Visite à Molotov
(ou : Du communisme)
par
Giovanni PAPINI
Washington, 12 novembre.
Je n’ai jamais rencontré, pour voir des personnes célèbres, tant de difficultés, tant d’objections que le jour où j’ai voulu parler avec Molotov, de passage aux États-Unis.
Le puissant vicaire de Staline s’est refusé pendant plusieurs jours à m’accorder un entretien ; j’ai dû m’adresser à un chef communiste fort influent, dont j’avais été l’ami autrefois, pour obtenir que Molotov consentît à me recevoir, et seulement pour quelques minutes.
La conversation s’est déroulée le soir tard, dans l’hôtel occupé par le Commissaire du peuple aux Affaires étrangères. Voici en résumé ce qu’il m’a dit :
– La terreur du communisme qui règne en Amérique et dans une grande partie de l’Europe est fort étrange, pour ne pas employer un terme plus brutal.
Vos gouvernements, par nécessité, sont en train de préparer dans leurs pays un réseau de contrôles, de restrictions, de plans économiques, d’ingérences des bureaux et de l’État, qui finira par créer partout des régimes de type collectiviste et conformiste, guère différents de ce communisme que vous craignez tant. Vous ne pouvez faire autrement, étant donné la complexité et les exigences de la vie moderne, qui demande une intervention de l’État, continuelle et progressive, sur tous les terrains de l’activité humaine. Vos gouvernements ont beau continuer à se servir des vieux mots de libéralisme et de démocratie, la réalité quotidienne les oblige à l’imitation, même graduelle et camouflée, des systèmes socialistes. Il est tout à fait ridicule de votre part de crier au péril communiste, pendant que vous fabriquez de vos propres mains des régimes toujours plus semblables, au fond, au régime communiste.
C’est une fatalité historique à laquelle aucun pays moderne ne peut se soustraire. Il suffira, dans quelque temps, de quelques retouches, de quelques changements de structure et de nomenclature, pour que vos pays deviennent les frères jumeaux des pays communistes.
Dans l’Occident, désormais, toute la politique est centrée sur l’économie.

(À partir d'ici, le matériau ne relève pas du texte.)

(** * EvolMerc: trend estimation and snapshot assembly of a market dashboard

    The repository holds two versions of one script:
    - [EvolMerc.py]       (module [EvolMerc]):    the cache-and-rerun page;
    - [EvolMerc - old.py] (module [EvolMercOld]): the background-thread page.

    Both fit a straight line through a short price series, turn its slope
    into an angle, classify the angle into one of five trend bands, and
    assemble a per-symbol snapshot (price change, percentage change, trend)
    that is then rendered as a card and a normalised chart trace.

    Numbers.  The scripts compute with IEEE binary64 floats.  The embedding
    keeps the special values that change control flow (NaN, the two
    infinities) and the places where Python raises (division by zero,
    [min] of an empty list), and treats the arithmetic on finite values as
    exact arithmetic over [R]: rounding is not modelled and the two zeros
    are one number.  The comparisons of the classification are also
    written on hardware floats (module [Binary64]).

    Libraries.  [numpy.polyfit], [numpy.arctan], the pandas fills and the
    market-data provider are not part of the repository; they are modelled
    by what they compute (least squares, [atan]) or taken as parameters
    (the provider's answers, [polyfit] outside the well-posed case).  *)

From Stdlib Require Import Reals Lra Lia List String Floats Sorted.
From stdpp Require Import gmap strings.

Local Open Scope R_scope.

(** ** Python floats, up to rounding *)

Inductive pyfloat : Type :=
  | Fin (x : R)
  | PInf
  | NInf
  | NaN.

Definition is_nan (a : pyfloat) : bool :=
  match a with NaN => true | _ => false end.

Definition is_finite (a : pyfloat) : bool :=
  match a with Fin _ => true | _ => false end.

(** [a < b]; every comparison with NaN is false. *)
Definition py_lt (a b : pyfloat) : bool :=
  match a, b with
  | NaN, _ | _, NaN => false
  | Fin x, Fin y => if Rlt_dec x y then true else false
  | NInf, NInf => false
  | NInf, _ => true
  | _, NInf => false
  | PInf, _ => false
  | Fin _, PInf => true
  end.

(** [a > b] *)
Definition py_gt (a b : pyfloat) : bool := py_lt b a.

(** [a == b] *)
Definition py_eq (a b : pyfloat) : bool :=
  match a, b with
  | Fin x, Fin y => if Req_dec_T x y then true else false
  | PInf, PInf | NInf, NInf => true
  | _, _ => false
  end.

(** [a != b] *)
Definition py_ne (a b : pyfloat) : bool := negb (py_eq a b).

(** [a <= b] *)
Definition py_le (a b : pyfloat) : bool := py_lt a b || py_eq a b.

(** [a >= b] *)
Definition py_ge (a b : pyfloat) : bool := py_le b a.

(** [bool(a)]: a float is falsy exactly when it is zero. *)
Definition py_truthy (a : pyfloat) : bool := negb (py_eq a (Fin 0)).

(** [a - b] *)
Definition py_sub (a b : pyfloat) : pyfloat :=
  match a, b with
  | NaN, _ | _, NaN => NaN
  | Fin x, Fin y => Fin (x - y)
  | PInf, PInf | NInf, NInf => NaN
  | PInf, _ => PInf
  | NInf, _ => NInf
  | Fin _, PInf => NInf
  | Fin _, NInf => PInf
  end.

Au siècle dernier, on parlait encore de principes, d’idées, de valeurs nationales ou idéales ; aujourd’hui vos maîtres ne parlent plus que de problèmes financiers, de tarifs et de salaires, de réformes agraires, de syndicats et de grèves, d’exportations et de marchés, de nationalisation des industries, de production et d’emploi de la main-d’œuvre, etc... Ils se déclarent adversaires du marxisme, mais ils démontrent chaque jour qu’ils se sont convertis, dans la pratique, à une doctrine parfaitement marxiste : celle du matérialisme historique. Donc, même idéologiquement, vous êtes mûrs pour le communisme.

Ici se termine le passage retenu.